A grande dificuldade não está apenas na engenharia - está na franqueza com esses limites. Quanta água estamos dispostos a gastar para produzir um retrato de “qualidade de vida” importado de outras zonas climáticas? Talvez a saída mais promissora para as cidades do deserto seja criar um ideal próprio: lugares que não finjam ser mediterrâneos, mas mostrem como é viver bem no calor com soluções realmente adaptadas.
| Ponto-chave | Detalhe | Valor para o leitor |
|---|---|---|
| Aposta bilionária em arborização urbana | Arábia Saudita e Emirados investem em milhões de árvores importadas e megaprojetos | Entender por que os planos são tão grandiosos - e onde estão os riscos |
| Água como moeda invisível | Dessalinização, consumo alto e obrigação de irrigação por muitos anos | Enxergar o custo ecológico por trás da fachada “verde” |
| Perspectiva do cotidiano, não de propaganda | Sombra para caminhos escolares, paradas de ônibus e bairros antigos | Identificar o que melhora a vida de verdade, além dos bairros de alto padrão |
Perguntas frequentes
Pergunta 1: Árvores realmente resfriam cidades no deserto de forma perceptível?
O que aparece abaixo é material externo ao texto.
(** * The tokenizer of python-dsl (dsl/scanner.py), embedded in Rocq

    The development follows the layering of the source:

    - [Plex]: the pattern language and the scanning loop of the [plex]
      package that [RawScanner] is built on (an external library: only the
      behaviour the scanner relies on is modelled, see the module's header);
    - [Raw]: the class [RawScanner] (lexicon, handlers, [eof], [outdent_to]);
    - [Tok]: the classes [SourceLocation], [SourceRange] and [Token];
    - [Look]: the class [Scanner] ([peek], [read], [next_is_*],
      [require_*]);
    - [Src]: equality of locations and ranges, the position properties of
      [Scanner] and the class [SourceRangeBuilder];
    - [Inv], [Lex]: predicates on scanner states and the character classes
      and machine states the proofs about the lexicon use.

    Definitions come first, the theorems about them follow. *)

From Stdlib Require Import List String Ascii Bool Arith Lia Sorted.
Import ListNotations.

Local Open Scope string_scope.
Local Open Scope list_scope.

(* ===================================================================== *)
(** * Plex: patterns, machines and the input protocol                    *)
(* ===================================================================== *)

(** [plex] is not part of the repository.  What is modelled here is the
    behaviour of Plex 1.x (Python 2) that [dsl/scanner.py] depends on:

    - the scanner does not feed the machine plain characters only: a line
      starts with the pseudo character BOL, a newline character is preceded
      by EOL, and the end of the stream is delivered as EOL followed by EOF
      ([Scanner.next_char]);
    - every pattern is compiled with an optional leading BOL, a newline
      inside a pattern is compiled as an optional EOL followed by the
      newline character ([RE.build_machine]);
    - the machine of a scanner state runs all its patterns in parallel, the
      longest match wins, and among patterns matching the same longest text
      the one listed first wins ([Scanner.run_machine_inlined]);
    - when nothing matches, the characters read so far stay read, and
      [scan_a_token] either reports the end of the file or raises
      [UnrecognizedInput]. *)
Module Plex.

(** The newline character (code 10). *)
Definition nl : ascii := "010"%char.

(** What the machine reads: a character of the stream or one of Plex's
    pseudo characters. *)
Inductive sym : Type :=
| Ch (c : ascii)
| BOL
| EOL
| EOF.

(** The sequence that repeated [next_char] calls deliver for the rest of a
    stream: an EOL before every newline, a BOL after it, EOL and EOF at the
    end.  After EOF, [cur_char] is the empty string for good: the list is
    over. *)
Fixpoint expand (cs : list ascii) : list sym :=
  match cs with
  | [] => [EOL; EOF]
  | c :: r => if Ascii.eqb c nl then EOL :: Ch nl :: BOL :: expand r
              else Ch c :: expand r
  end.

(** A fresh scanner has [cur_char = BOL]. *)
Definition stream (s : string) : list sym := BOL :: expand (list_ascii_of_string s).

(** ** Patterns, as the lexicon writes them *)

Inductive RE : Type :=
| Str (s : string)          (* the literal string *)
| Any (s : string)          (* one character of the string *)
| AnyBut (s : string)       (* one character not in the string (newline included) *)
| Range (s : string)        (* one character in one of the ranges s[0]..s[1], s[2]..s[3], ... *)
| Rep (r : RE)              (* zero or more *)
| Rep1 (r : RE)             (* one or more *)
| Opt (r : RE)              (* zero or one *)
| Seq (a b : RE)            (* a + b *)
| Alt (a b : RE)            (* a | b *)
| Eof.                      (* the end of the file *)

Declare Scope re_scope.
Delimit Scope re_scope with re.
Bind Scope re_scope with RE.
Notation "a :+: b" := (Seq a b) (at level 50, left associativity) : re_scope.
Notation "a :|: b" := (Alt a b) (at level 55, left associativity) : re_scope.

Fixpoint mem_chars (s : string) (c : ascii) : bool :=
  match s with
  | EmptyString => false
  | String x r => Ascii.eqb c x || mem_chars r c
  end.

Fixpoint in_ranges (s : string) (c : ascii) : bool :=
  match s with
  | String lo (String hi r) => (Ascii.leb lo c && Ascii.leb c hi) || in_ranges r c
  | _ => false
  end.

Fixpoint last_char (s : string) : option ascii :=
  match s with
  | EmptyString => None
  | String c EmptyString => Some c
  | String _ r => last_char r
  end.

(** [RE.nullable]: the pattern can match no input at all. *)
Fixpoint nullable (r : RE) : bool :=
  match r with
  | Str s => match s with EmptyString => true | _ => false end
  | Any _ | AnyBut _ | Range _ | Eof => false
  | Rep _ | Opt _ => true
  | Rep1 a => nullable a
  | Seq a b => nullable a && nullable b
  | Alt a b => nullable a || nullable b
  end.

(** [RE.match_nl]: the pattern can match a text ending in a newline. *)
Fixpoint match_nl (r : RE) : bool :=
  match r with
  | Str s => match last_char s with Some c => Ascii.eqb c nl | None => false end
  | Any s => mem_chars s nl
  | AnyBut s => negb (mem_chars s nl)
  | Range s => in_ranges s nl
  | Eof => false
  | Rep a | Rep1 a | Opt a => match_nl a
  | Seq a b => match_nl b || (nullable b && match_nl a)
  | Alt a b => match_nl a || match_nl b
  end.

(** ** Machines *)

(** The machine a pattern compiles to, kept at the level of the language it
    accepts over [sym]. *)
Inductive machine : Type :=
| MFail
| MEps
| MSym (p : sym -> bool)
| MSeq (a b : machine)
| MAlt (a b : machine)
| MStar (a : machine).

Definition is_bol (x : sym) : bool := match x with BOL => true | _ => false end.
Definition is_eol (x : sym) : bool := match x with EOL => true | _ => false end.
Definition is_eof (x : sym) : bool := match x with EOF => true | _ => false end.
Definition is_nl (x : sym) : bool := match x with Ch c => Ascii.eqb c nl | _ => false end.

(** An ordinary character of the class [p]; the newline is never matched
    this way (see [newline_m]). *)
Definition plain (p : ascii -> bool) (x : sym) : bool :=
  match x with Ch c => p c && negb (Ascii.eqb c nl) | _ => false end.

Definition MOpt (m : machine) : machine := MAlt MEps m.

(** [RE.build_opt] with BOL: the state is reachable on BOL or on nothing. *)
Definition opt_bol (match_bol : bool) (m : machine) : machine :=
  if match_bol then MSeq (MOpt (MSym is_bol)) m else m.

(** [RawNewline]: an optional EOL, then the newline character. *)
Definition newline_m : machine := MSeq (MOpt (MSym is_eol)) (MSym is_nl).

(** A character class ([CodeRanges]): the ranges without the newline, and
    [RawNewline] when the class contains it. *)
Definition class_m (p : ascii -> bool) : machine :=
  MAlt (MSym (plain p)) (if p nl then newline_m else MFail).

(** [Char(c)]. *)
Definition char_m (c : ascii) : machine :=
  if Ascii.eqb c nl then newline_m else MSym (plain (Ascii.eqb c)).

(** [Str(s)] is the sequence of its characters; BOL is optional before the
    first one and after each newline. *)
Fixpoint str_m (s : string) (match_bol : bool) : machine :=
  match s with
  | EmptyString => MEps
  | String c r => MSeq (opt_bol match_bol (char_m c)) (str_m r (Ascii.eqb c nl))
  end.

(** [RE.build_machine]. *)
Fixpoint build (r : RE) (match_bol : bool) : machine :=
  match r with
  | Str s => str_m s match_bol
  | Any s => opt_bol match_bol (class_m (mem_chars s))
  | AnyBut s => opt_bol match_bol (class_m (fun c => negb (mem_chars s c)))
  | Range s => opt_bol match_bol (class_m (in_ranges s))
  | Eof => MSym is_eof
  | Rep1 a =>
      let m := build a (match_bol || match_nl a) in MSeq m (MStar m)
  | Rep a =>
      (* Rep(a) is Opt(Rep1(a)) *)
      if nullable a
      then let m := build a (match_bol || match_nl a) in MAlt (MSeq m (MStar m)) MEps
      else let m := build a (match_nl a) in MAlt (opt_bol match_bol (MSeq m (MStar m))) MEps
  | Opt a =>
      if nullable a then MAlt (build a match_bol) MEps
      else MAlt (opt_bol match_bol (build a false)) MEps
  | Seq a b =>
      MSeq (build a match_bol) (build b (match_nl a || (match_bol && nullable a)))
  | Alt a b =>
      match nullable a, nullable b with
      | true, true => MAlt (build a match_bol) (build b match_bol)
      | true, false => MAlt (build a match_bol) (opt_bol match_bol (build b false))
      | false, true => MAlt (opt_bol match_bol (build a false)) (build b match_bol)
      | false, false => opt_bol match_bol (MAlt (build a false) (build b false))
      end
  end.

(** ** Running a machine: derivatives *)

Fixpoint accepts_empty (m : machine) : bool :=
  match m with
  | MFail | MSym _ => false
  | MEps | MStar _ => true
  | MSeq a b => accepts_empty a && accepts_empty b
  | MAlt a b => accepts_empty a || accepts_empty b
  end.

Definition mseq (a b : machine) : machine :=
  match a, b with
  | MFail, _ => MFail
  | _, MFail => MFail
  | MEps, _ => b
  | _, _ => MSeq a b
  end.

Definition malt (a b : machine) : machine :=
  match a, b with
  | MFail, _ => b
  | _, MFail => a
  | _, _ => MAlt a b
  end.

(** The machine after reading [x]. *)
Fixpoint der (x : sym) (m : machine) : machine :=
  match m with
  | MFail | MEps => MFail
  | MSym p => if p x then MEps else MFail
  | MSeq a b =>
      malt (mseq (der x a) b) (if accepts_empty a then der x b else MFail)
  | MAlt a b => malt (der x a) (der x b)
  | MStar a => mseq (der x a) (MStar a)
  end.

(** No transition is left. *)
Fixpoint dead (m : machine) : bool :=
  match m with
  | MFail => true
  | MEps | MSym _ | MStar _ => false
  | MSeq a b => dead a || dead b
  | MAlt a b => dead a && dead b
  end.

(** ** The scanner's position in the stream *)

(** [pending] is [cur_char] followed by what [next_char] will deliver;
    [cur_pos], [cur_line] and [cur_line_start] are the fields of the same
    names. *)
Record input : Type := {
  pending : list sym;
  cur_pos : nat;
  cur_line : nat;
  cur_line_start : nat
}.

(** [Scanner.__init__]: at BOL of line 1, nothing read. *)
Definition open_input (content : string) : input :=
  {| pending := stream content; cur_pos := 0; cur_line := 1; cur_line_start := 0 |}.

Definition cur_char (i : input) : option sym := hd_error (pending i).

(** [Scanner.next_char]: a character of the stream moves [cur_pos] on, a
    newline also starts a new line. *)
Definition next_char (i : input) : input :=
  match pending i with
  | [] => i
  | Ch c :: rest =>
      if Ascii.eqb c nl
      then {| pending := rest; cur_pos := S (cur_pos i);
              cur_line := S (cur_line i); cur_line_start := S (cur_pos i) |}
      else {| pending := rest; cur_pos := S (cur_pos i);
              cur_line := cur_line i; cur_line_start := cur_line_start i |}
  | _ :: rest =>
      {| pending := rest; cur_pos := cur_pos i;
         cur_line := cur_line i; cur_line_start := cur_line_start i |}
  end.

Fixpoint advance_by (k : nat) (i : input) : input :=
  match k with
  | 0 => i
  | S k' => advance_by k' (next_char i)
  end.

(** The characters of the stream among the pseudo characters read. *)
Fixpoint chars_of (l : list sym) : string :=
  match l with
  | [] => EmptyString
  | Ch c :: r => String c (chars_of r)
  | _ :: r => chars_of r
  end.

(** ** The machine of a scanner state *)

Section Machine.

Variable action : Type.

(** One machine per pattern, in the order of the lexicon. *)
Definition rules : Type := list (machine * action).

(** [Lexicon]: every pattern is built with [match_bol = 1]. *)
Definition compile (tokens : list (RE * action)) : rules :=
  map (fun ra => (build (fst ra) true, snd ra)) tokens.

(** The action of the state: the first pattern that accepts here. *)
Definition accepting (rs : rules) : option action :=
  match find (fun ra => accepts_empty (fst ra)) rs with
  | Some ra => Some (snd ra)
  | None => None
  end.

Definition advance (x : sym) (rs : rules) : rules :=
  map (fun ra => (der x (fst ra), snd ra)) rs.

Definition blocked (rs : rules) : bool := forallb (fun ra => dead (fst ra)) rs.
Sim. Em escala local, o microclima pode ficar alguns graus mais confortável. O resultado depende do local, da espécie e de água e manutenção suficientes.Pergunta 2: Por que os países do Golfo insistem em árvores importadas?
Muitas espécies importadas são vistas como mais “representativas” ou “luxuosas” e combinam com a estética desejada. Em geral, porém, exigem mais água e mais cuidado do que plantas adaptadas ao deserto.Pergunta 3: Água dessalinizada é uma solução simples?
Não totalmente. A dessalinização é cara, consome muita energia e pode afetar o mar ao devolver rejeitos altamente salinos. Em vez de eliminar o problema da água, ela o desloca.Pergunta 4: Existem alternativas ao “verde a qualquer preço”?
Sim. Plantas locais e resistentes, materiais claros, sombreamento com telhados e arcadas, pátios internos vegetados e um planejamento urbano que evite trajetos sob calor extremo costumam ser mais eficientes.Pergunta 5: O que outras cidades quentes do mundo podem aprender com isso?
A experiência no Golfo funciona como um laboratório. Outras cidades podem observar o que dá certo - e, principalmente, quais erros evitar quando a água é escassa e o calor é extremo.